The picture of the obtained groups has been complemented by examining the profiles of the remaining variables that characterize SSW (i.e., polar temperature, zonal wind, and wave-1 and -2 amplitudes). We discuss first the case when AR and Latc are used. The zonally averaged polar temperature anomaly averaged over the 80°–90°N latitude band reveals that group U has the coldest temperature between 0 and −5 K, on average, throughout the depth of the stratosphere in accordance with the state of an undisturbed cold vortex. The largest temperatures are observed with group D, in accordance with its warming state, where the temperature increases, on average, from 7 K at 100 hPa to around 17 K in the middle of the stratosphere between 30 and 10 hPa. The maximum temperature anomaly for the smallest group S is about 10 K between 100 and 10 hPa. Similarly, the strongest polar (70°–80°N) zonal winds are obtained for group U in which the wind increases, on average, from 10 m s^{−1} at 100 hPa to about 26 m s^{−1} at 5 hPa. The smallest wind is obtained with group D for which the wind decreases, on average, from around 7 m s^{−1} at 100 hPa to about −7 m s^{−1} at 1 hPa with a maximum decreasing rate between 30 and 10 hPa. A moderate wind profile is obtained with the smallest group S where an increase from 8 to 13 m s^{−1} is obtained between 100 and 25 hPa.

It is clear from this analysis that groups U, D, and S respectively correlate well with the cold, displaced, and split warming states of the winter polar vortex. The relative wave-1 and wave-2 amplitudes of the geopotential height at 60°N are used to discriminate between these groups regarding vortex splitting or displacement. As expected, wave-1 amplitude is found to be largest for groups U and D, with the maximum for group U located (5 hPa) above that of group D (20–10 hPa) and a rapid decrease with height thereafter in agreement with the zonal wind profile. The wave-1 amplitude of group S is, however, smaller than that of the previous two groups. The wave-2 amplitude of group S, on the other hand, is spectacularly different from the associated amplitudes of groups U and D, which are similar and much weaker than that of group S. Wave 2 for the latter group reaches a maximum at around 20 hPa, also in agreement with the associated zonal wind profile.

The polar temperature and zonal winds as well as wave-1 and wave-2 profiles of the three groups based on all three of the parameters (aspect ratio, centroid latitude, and the filtered vortex area) are found to be quite similar to those discussed above. The temperature profiles are a little smaller than those discussed above. The zonal wind profile for group D decreases with altitude to reach zero at around 1 hPa and presumably becomes easterly, on average, above that level, but many individual wind profiles within this group show easterly flow even below that level. The wave-1 and wave-2 relative amplitudes are very similar to those discussed above. These findings show that the waves associated with split and displaced vortex are distinct and hence do not support the claim for a continuum of SSW as suggested by CG09.

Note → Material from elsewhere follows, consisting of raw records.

(** * GeoJSONLayer: the binding between a declarative property set and the
      imperative map API (src/geojson-layer.ts)

    The component owns one GeoJSON source and five derived layers on an
    externally owned map.  Each lifecycle hook is embedded as a computation
    in a state-and-exception monad whose state holds the component instance
    ([this]), the map found in the React context and the log of the commands
    issued against the map so far. *)

From stdpp Require Import base option list strings gmap fin_maps.
From Stdlib Require Import ZArith Ascii String Lia.

Local Open Scope string_scope.
Local Open Scope list_scope.

(** ** Property names: [types], [toCamelCase], [eventToHandler] *)

Definition types : list string :=
  ["symbol"; "line"; "fill"; "fill-extrusion"; "circle"].

Definition code (c : ascii) : nat := nat_of_ascii c.

Definition is_upper (c : ascii) : bool := (65 <=? code c)%nat && (code c <=? 90)%nat.
Definition is_lower (c : ascii) : bool := (97 <=? code c)%nat && (code c <=? 122)%nat.
Definition is_digit (c : ascii) : bool := (48 <=? code c)%nat && (code c <=? 57)%nat.

(** [\w] of the regular expressions. *)
Definition is_word (c : ascii) : bool :=
  is_upper c || is_lower c || is_digit c || (code c =? 95)%nat.

(** [\s] on one-byte characters: tab, line feed, vertical tab, form feed,
    carriage return, space. *)
Definition is_space (c : ascii) : bool :=
  ((9 <=? code c)%nat && (code c <=? 13)%nat) || (code c =? 32)%nat.

Definition toLowerCase (c : ascii) : ascii :=
  if is_upper c then ascii_of_nat (code c + 32) else c.
Definition toUpperCase (c : ascii) : ascii :=
  if is_lower c then ascii_of_nat (code c - 32) else c.

(** First [replace] of [toCamelCase]: the pattern [(?:^\w|[A-Z]|\b\w)] matches
    one character at a time: an upper-case letter anywhere, or a word
    character that starts the string or follows a non-word character.  The
    callback lower-cases the match at index 0 and upper-cases any other.
    [prev] is the character before the current one ([None] at index 0). *)
Fixpoint replaceLetters (prev : option ascii) (str : string) : string :=
  match str with
  | EmptyString => EmptyString
  | String c rest =>
      let boundary := match prev with None => true | Some p => negb (is_word p) end in
      let matched := is_upper c || (is_word c && boundary) in
      let letter :=
        if matched
        then match prev with None => toLowerCase c | Some _ => toUpperCase c end
        else c in
      String letter (replaceLetters (Some c) rest)
  end.

(** Second [replace]: the pattern [[\s+]|-] deletes white space, plus signs
    and hyphens. *)
Fixpoint removeSeparators (str : string) : string :=
  match str with
  | EmptyString => EmptyString
  | String c rest =>
      if is_space c || (code c =? 43)%nat || (code c =? 45)%nat
      then removeSeparators rest
      else String c (removeSeparators rest)
  end.

Definition toCamelCase (str : string) : string :=
  removeSeparators (replaceLetters None str).

(** [eventToHandler], in the order [Object.keys] enumerates it. *)
Definition eventToHandler : list (string * string) :=
  [ ("mousemove", "OnMouseMove");
    ("mouseenter", "OnMouseEnter");
    ("mouseleave", "OnMouseLeave");
    ("mousedown", "OnMouseDown");
    ("mouseup", "OnMouseUp");
    ("click", "OnClick") ].

(** ** Values *)

#[local] Set Warnings "-register-all".

(** Style values (paint and layout entries, filter elements): scalars and
    arrays.  [isEqual] of the deep-equal package is read as equality of these
    values. *)
Inductive value : Type :=
  | VNull
  | VBool (b : bool)
  | VNum (n : Z)
  | VStr (s : string)
  | VArr (vs : list value).

Fixpoint value_dec (x y : value) {struct x} : Decision (x = y).
Proof.
  unfold Decision.
  decide equality.
  - apply Bool.bool_dec.
  - apply Z.eq_dec.
  - apply String.string_dec.
  - apply (List.list_eq_dec value_dec).
Defined.
Global Instance value_eq_dec : EqDecision value := value_dec.

(** A style object maps property names to values. *)
Abbreviation obj := (gmap string value).

(** [isEqual] on possibly absent operands ([undefined] is [None]). *)
Definition isEqual {A} `{EqDecision A} (x y : option A) : bool :=
  bool_decide (x = y).

(** ** Properties of the component *)

(** [data] is compared with [!==], that is by reference: a payload is known
    by the reference of the object it lives in. *)
Inductive SourceOptionData : Type := DataRef (r : nat).

(** A mouse-event handler is a function, also only compared by reference. *)
Inductive MouseEvent : Type := HandlerRef (r : nat).

Global Instance SourceOptionData_eq_dec : EqDecision SourceOptionData.
Proof. solve_decision. Defined.
Global Instance MouseEvent_eq_dec : EqDecision MouseEvent.
Proof. solve_decision. Defined.

(** [layerOptions] has the shape of a layer descriptor with every key
    optional.  The keys that [createLayer] also sets itself are kept apart,
    because the object spread [...layerOptions] comes last and overrides them;
    [lo_rest] holds the others (minzoom, maxzoom, metadata, ...). *)
Record LayerOptions : Type := {
  lo_id : option string;
  lo_source : option string;
  lo_type : option string;
  lo_paint : option obj;
  lo_layout : option obj;
  lo_filter : option (list value);
  lo_rest : obj
}.

(** The props object.  The per-type entries ([linePaint], [circleLayout],
    [fillOnClick], ...) are only ever read through a computed name
    [this.props[toCamelCase(type) + suffix]], so they are kept as the maps
    from those names: [paints] for the [...Paint] entries, [layouts] for the
    [...Layout] entries, [handlers] for the [...On<Event>] entries. *)
Record Props : Type := {
  id_prop : option string;
  data : SourceOptionData;
  layerOptions : option LayerOptions;
  sourceOptions : option obj;
  before : option string;
  paints : gmap string obj;
  layouts : gmap string obj;
  handlers : gmap string MouseEvent
}.

(** ** The external map *)

(** A source descriptor: [{type: 'geojson', ...sourceOptions, data}]. *)
Record Sources : Type := {
  source_fields : obj;
  source_data : SourceOptionData
}.

(** A layer descriptor, as handed to [addLayer]. *)
Record Layer : Type := {
  layer_id : string;
  layer_source : string;
  layer_type : string;
  layer_paint : obj;
  layer_layout : obj;
  layer_filter : option (list value);
  layer_rest : obj
}.

(** The map widget is an external collaborator.  The binding observes it only
    through [getStyle], [getSource] and [getLayer], so the map is abstracted
    to what these three read: whether a style is loaded, and the sources and
    layers registered by id.  The stacking order of the layers and the event
    listeners are not tracked. *)
Record MapboxMap : Type := {
  has_style : bool;
  map_sources : gmap string Sources;
  map_layers : gmap string Layer
}.
Lemma scan_brackets pre prev next post t :
  brackets t pre prev next →
  scan (pre ++ prev :: next :: post) t None None = Ok (Some prev, Some next).
Proof.
  intros [Hpre Hnext]. destruct next as [kn vn]. cbn [fst] in Hnext.
  destruct pre as [|[k0 v0] pre].
  - destruct prev as [kp vp]. cbn [app scan fst]. rewrite Hnext. cbn.
    by apply (scan_settled post t (kp, vp) (kn, vn)).
  - cbn [app tail] in Hpre. cbn [app scan].
    replace (pre ++ prev :: (kn, vn) :: post)
      with ((pre ++ [prev]) ++ (kn, vn) :: post) by by rewrite <- app_assoc.
    rewrite scan_climb by done. rewrite List_last_snoc.
    cbn [scan fst]. rewrite Hnext. cbn.
    by apply (scan_settled post t prev (kn, vn)).
Qed.

Lemma interpolate_formula t tp tn wp hp wn hn :
  interpolate (KNum tp, (Some wp, Some hp)) (KNum tn, (Some wn, Some hn)) t
  = sizeAt_formula t tp tn (wp, hp) (wn, hn).
Proof.
  unfold interpolate, sizeAt_formula, lerp_dim, blend. cbn [fst snd key_sub dim_sub].
  destruct (sub t tp) as [a|]; [|done]. cbn.
  destruct (sub tn tp) as [b|]; [|done]. cbn.
  destruct (truediv a b) as [mult|]; done.
Qed.

Lemma lerp_dim_ge_1 p n mult v : lerp_dim p n mult = Ok v → 1 ≤ v.
Proof.
  unfold lerp_dim. intros H.
  apply bind_inv in H as (x & _ & H). apply bind_inv in H as (y & _ & H).
  apply bind_inv in H as (z & _ & H). injection H as <-. lia.
Qed.

(** *** The order of exact values *)

Lemma Qltb_lt a b : Qltb a b = true ↔ Qlt a b.
Proof. unfold Qltb, Qlt. apply Z.ltb_lt. Qed.

Lemma xltb_trans a b c : xltb a b = true → xltb b c = true → xltb a c = true.
Proof.
  destruct a, b, c; cbn; try done.
  rewrite !Qltb_lt. apply Qlt_trans.
Qed.

Lemma gt_trans a b c : gt a b = true → gt b c = true → gt a c = true.
Proof. unfold gt. intros H1 H2. by apply (xltb_trans _ (num_val b)). Qed.

Lemma key_gt_lt t a b :
  key_lt a b = true → key_gt t b = Ok true → key_gt t a = Ok true.
Proof.
  destruct a as [x|], b as [y|]; cbn; try done.
  intros Hxy [= Hty]. f_equal. by apply (gt_trans _ y).
Qed.

(** In an increasing table a time beyond some keyframe is beyond all the
    keyframes before it. *)
Lemma increasing_before pre e t :
  increasing (pre ++ [e]) = true →
  key_gt t (fst e) = Ok true →
  Forall (λ x, key_gt t (fst x) = Ok true) (pre ++ [e]).
Proof.
  induction pre as [|a pre IH]; intros Hinc He.
  - by repeat constructor.
  - cbn [app] in *. assert (Hrest : Forall (λ x, key_gt t (fst x) = Ok true) (pre ++ [e])).
    { apply IH; [|done]. destruct pre; cbn in Hinc |- *; [done|].
      by apply andb_prop in Hinc as [_ ?]. }
    constructor; [|done].
    destruct pre as [|b pre]; cbn [app] in *.
    + cbn in Hinc. rewrite andb_true_r in Hinc. by apply (key_gt_lt t _ (fst e)).
    + cbn in Hinc. apply andb_prop in Hinc as [Hab _].
      inversion Hrest; subst. by apply (key_gt_lt t _ (fst b)).
Qed.

Lemma increasing_app_l l1 l2 : increasing (l1 ++ l2) = true → increasing l1 = true.
Proof.
  induction l1 as [|a [|b l1] IH]; try done.
  cbn [app increasing]. intros [? ?]%andb_prop. apply andb_true_intro. split; [done|].
  by apply IH.
Qed.

Lemma increasing_brackets pre prev next post t :
  increasing (pre ++ prev :: next :: post) = true →
  pre = [] ∨ key_gt t (fst prev) = Ok true →
  key_gt t (fst next) = Ok false →
  brackets t pre prev next.
Proof.
  intros Hinc Hprev Hnext. split; [|done].
  destruct Hprev as [->|Hprev]; [by constructor|].
  apply Forall_tail, increasing_before; [|done].
  apply (increasing_app_l _ (next :: post)). by rewrite <- app_assoc.
Qed.




End Interpolation.

(** ** The image cache: proofs *)

Section Dedup.

Implicit Types (sizes seen acc : list (Z * Z)) (d : dedup) (fs : fsys)
  (fr : gmap nat (Z * Z)).

Lemma M_bind_unfold {A B : Type} (m : M A) (f : A → M B) fs :
  (m ≫= f) fs =
  match m fs with
  | (Ok a, fs') => f a fs'
  | (Exc e, fs') => (Exc e, fs')
  end.
Proof. reflexivity. Qed.



Lemma lift_bind_ok {A B : Type} (o : outcome A) (a : A) (f : A → M B) fs :
  o = Ok a → (lift o ≫= f) fs = f a fs.
Proof. by intros ->. Qed.

Lemma lift_bind_exc {A B : Type} (o : outcome A) (e : pyexn) (f : A → M B) fs :
  o = Exc e → (lift o ≫= f) fs = (Exc e, fs).
Proof. by intros ->. Qed.















End Dedup.

(** ** Text: lemmas *)

Section Text.

Implicit Types (a b c p s : string).

Lemma append_cons (x : ascii) a b : String x a +:+ b = String x (a +:+ b).
Proof. reflexivity. Qed.


Lemma append_length a b :
  String.length (a +:+ b) = (String.length a + String.length b)%nat.
Proof. induction a as [|x a IH]; [done|]. rewrite append_cons. cbn. by rewrite IH. Qed.

Lemma append_nil_r a : a +:+ EmptyString = a.
Proof. induction a as [|x a IH]; [done|]. rewrite append_cons. by rewrite IH. Qed.

Lemma append_inj_l p a b : p +:+ a = p +:+ b → a = b.
Proof.
  induction p as [|c p IH]; [done|]. rewrite !append_cons. intros [= H]. by apply IH.
Qed.


End Text.

(** ** Writing the list file and issuing the encodes: proofs *)

Section Encoding.

Implicit Types (fs : fsys) (fps : num).









End Encoding.

(** ** The claims about the interpolation table *)

(** C1.  When [prev] and [next] bracket the query time [t], so when they
    are neighbours in the table, every keyframe after the first up to [prev]
    is strictly before [t] and [next] is not (in a table in increasing time
    order: [prev.time < t <= next.time], or [prev] is the first keyframe and
    [t <= next.time]), [getInterpolatedSize] returns, for each dimension,
    [prev.dim + ((t - prev.time) / (next.time - prev.time)) * (next.dim -
    prev.dim)] cut toward zero and raised to at least 1.  For the table
    [{0: (100,100), 10: (200,50)}] with duration 10 and one frame per second
    the plan has 10 entries, in the video mode ([scaleImages]) and in the
    transparent mode alike, and entry 5 is [(150, 75)]. *)
Theorem C1_sizeAt_interpolates pre post t tp tn wp hp wn hn :
  brackets t pre (KNum tp, (Some wp, Some hp)) (KNum tn, (Some wn, Some hn)) ∨
  (increasing (pre ++ (KNum tp, (Some wp, Some hp)) :: (KNum tn, (Some wn, Some hn)) :: post)
   = true ∧
   (pre = [] ∨ gt t tp = true) ∧ gt t tn = false) →
  getInterpolatedSize
    (pre ++ (KNum tp, (Some wp, Some hp)) :: (KNum tn, (Some wn, Some hn)) :: post) t
  = sizeAt_formula t tp tn (wp, hp) (wn, hn) ∧
  (∀ w h, sizeAt_formula t tp tn (wp, hp) (wn, hn) = Ok (w, h) → 1 ≤ w ∧ 1 ≤ h) ∧
  readInstructions (NInt 640) (NInt 480) (NFloat (float_of_Z 10)) (Doc example_doc)
  = Ok example_table ∧
  (∃ ts, (step ← truediv (NInt 1) (NInt 1); np_arange (NFloat (float_of_Z 10)) step) = Ok ts ∧
         length ts = 10%nat ∧ ts !! 5%nat = Some (float_of_Z 5)) ∧
  getInterpolatedSize example_table (NFloat (float_of_Z 5)) = Ok (150, 75) ∧
  (∃ fs', scaleImages example_table (NInt 1) (NFloat (float_of_Z 10)) (staged 10 (640, 480))
          = (Ok 9%nat, fs') ∧
          size (frames fs') = 10%nat ∧ frames fs' !! 5%nat = Some (150, 75)) ∧
  plan example_table (NFloat (float_of_Z 1)) (NFloat (float_of_Z 10)) (seq 0 10)
  = Ok [(100, 100); (110, 95); (120, 90); (130, 85); (140, 80);
        (150, 75); (160, 70); (170, 65); (180, 60); (190, 55)].
Proof.
  intros Hbr.
  assert (Hbr' : brackets t pre (KNum tp, (Some wp, Some hp)) (KNum tn, (Some wn, Some hn))).
  { destruct Hbr as [Hbr|(Hinc & Hprev & Hnext)]; [done|].
    apply (increasing_brackets _ _ _ post); [done| |by cbn; rewrite Hnext].
    destruct Hprev as [->|Hprev]; [by left|right]. cbn. by rewrite Hprev. }
  clear Hbr. split_and!.
  - unfold getInterpolatedSize. rewrite scan_brackets by done.
    rewrite bind_ok. apply interpolate_formula.
  - intros w h H. unfold sizeAt_formula in H.
    apply bind_inv in H as (a & _ & H). apply bind_inv in H as (b & _ & H).
    apply bind_inv in H as (mult & _ & H). apply bind_inv in H as (w' & Hw & H).
    apply bind_inv in H as (h' & Hh & H). injection H as <- <-.
    split; eapply lerp_dim_ge_1; eassumption.
  - by vm_compute.
  - eexists. split; [by vm_compute|]. by vm_compute.
  - by vm_compute.
  - eexists. split; [by vm_compute|]. by vm_compute.
  - by vm_compute.
Qed.

Lemma C1_witness :
  getInterpolatedSize example_table (NFloat (float_of_Z 5))
  = sizeAt_formula (NFloat (float_of_Z 5)) (NInt 0) (NInt 10) (100, 100) (200, 50).
Proof.
  refine (proj1 (C1_sizeAt_interpolates [] [] (NFloat (float_of_Z 5))
                   (NInt 0) (NInt 10) 100 100 200 50 _)).
  right. split_and!; [reflexivity | by left | reflexivity].
Defined.






(** ** The claims about the image cache and the list file *)





(** ** Text replacement and the command lines: proofs *)

Section Commands.

Implicit Types (s old new video : string).

Lemma replace_go_cons_miss old new c s :
  String.prefix old (String c s) = false →
  replace_go old new None 0 (String c s) = String c (replace_go old new None 0 s).
Proof. intros H. cbn [replace_go]. by rewrite H. Qed.

Lemma replace_go_cons_hit old new c s :
  String.prefix old (String c s) = true →
  replace_go old new None 0 (String c s)
  = new +:+ replace_go old new None (String.length old - 1) s.
Proof. intros H. cbn [replace_go]. by rewrite H. Qed.

Lemma replace_absent old new s :
  contains old s = false → replace old new s = s.
Proof.
  unfold replace. induction s as [|c s IH]; [done|].
  cbn [contains]. intros [Hp Hc]%orb_false_elim.
  rewrite replace_go_cons_miss by done. by rewrite IH.
Qed.

Lemma prefix_append new s : String.prefix new (new +:+ s) = true.
Proof.
  induction new as [|c new IH]; [by destruct s|].
  rewrite append_cons. cbn. by destruct (ascii_dec c c).
Qed.

Lemma contains_replaced old new s :
  old ≠ EmptyString →
  contains old s = true → contains new (replace old new s) = true.
Proof.
  intros Hold. unfold replace. induction s as [|c s IH].
  - by destruct old.
  - cbn [contains]. destruct (String.prefix old (String c s)) eqn:Hp.
    + intros _. rewrite replace_go_cons_hit by done.
      destruct (new +:+ _) eqn:Hn; cbn [contains]; rewrite <- Hn;
        by rewrite prefix_append.
    + cbn [orb]. intros Hc. rewrite replace_go_cons_miss by done.
      cbn [contains]. rewrite IH by done. apply orb_true_r.
Qed.

(** every replacement of [".mp4"] by ["_resized.webm"] makes the text longer *)
Lemma getOutput_length video :
  (∀ k, String.length video
        ≤ String.length (replace_go ".mp4" "_resized.webm" None k video) + k)%nat ∧
  (contains ".mp4" video = true →
   String.length video < String.length (getOutput video))%nat.
Proof.
  unfold getOutput, replace. induction video as [|c s [IHk IHc]].
  - split; [intros k; cbn; lia | done].
  - assert (H0 : if String.prefix ".mp4" (String c s)
                 then (String.length (String c s)
                       < String.length (replace_go ".mp4" "_resized.webm" None 0 (String c s)))%nat
                 else replace_go ".mp4" "_resized.webm" None 0 (String c s)
                      = String c (replace_go ".mp4" "_resized.webm" None 0 s)).
    { destruct (String.prefix ".mp4" (String c s)) eqn:Hp.
      - rewrite replace_go_cons_hit by done. rewrite append_length.
        specialize (IHk 3%nat). cbn in IHk |- *. lia.
      - by apply replace_go_cons_miss. }
    split.
    + intros [|k].
      * destruct (String.prefix ".mp4" (String c s)); [lia|].
        rewrite H0. specialize (IHk 0%nat). cbn [String.length]. lia.
      * cbn [replace_go String.length]. specialize (IHk k). lia.
    + cbn [contains]. destruct (String.prefix ".mp4" (String c s)); [done|].
      cbn [orb]. intros Hc. rewrite H0. cbn [String.length]. specialize (IHc Hc). lia.
Qed.

Lemma getOutput_changes video :
  contains ".mp4" video = true → getOutput video ≠ video.
Proof.
  intros Hc Heq. pose proof (proj2 (getOutput_length video) Hc) as Hlt.
  rewrite Heq in Hlt. lia.
Qed.

End Commands.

The use of the vortex geometric moments proves to be prominent in identifying the different states of the winter polar vortex and their morphology. The vertical profiles of temperature, zonal wind, and wave amplitudes do overlap as might be expected since the clustering procedure is applied to the moments derived from a single vertical level. However, since the polar vortex is a coherent three-dimensional structure, a natural extension of this work is to examine the same geometric moments at different vertical levels. The use of moments at various levels will ensure a holistic and coherent picture of the structure of the vortex and its groups. The procedure can also be applied to climate model simulations as a test of how well they represent the natural variability of the stratospheric vortex with and without anthropogenic climate change to test the effect of the latter on the SSW events.

## Acknowledgments

The ERA-40 reanalysis data are provided by ECMWF. We thank three anonymous reviewers and the editor for their constructive comments. DM is funded through a Natural Environment Research Council (NERC) scholarship. AH and LG are funded by NERC Centre for Atmospheric Science (NCAS).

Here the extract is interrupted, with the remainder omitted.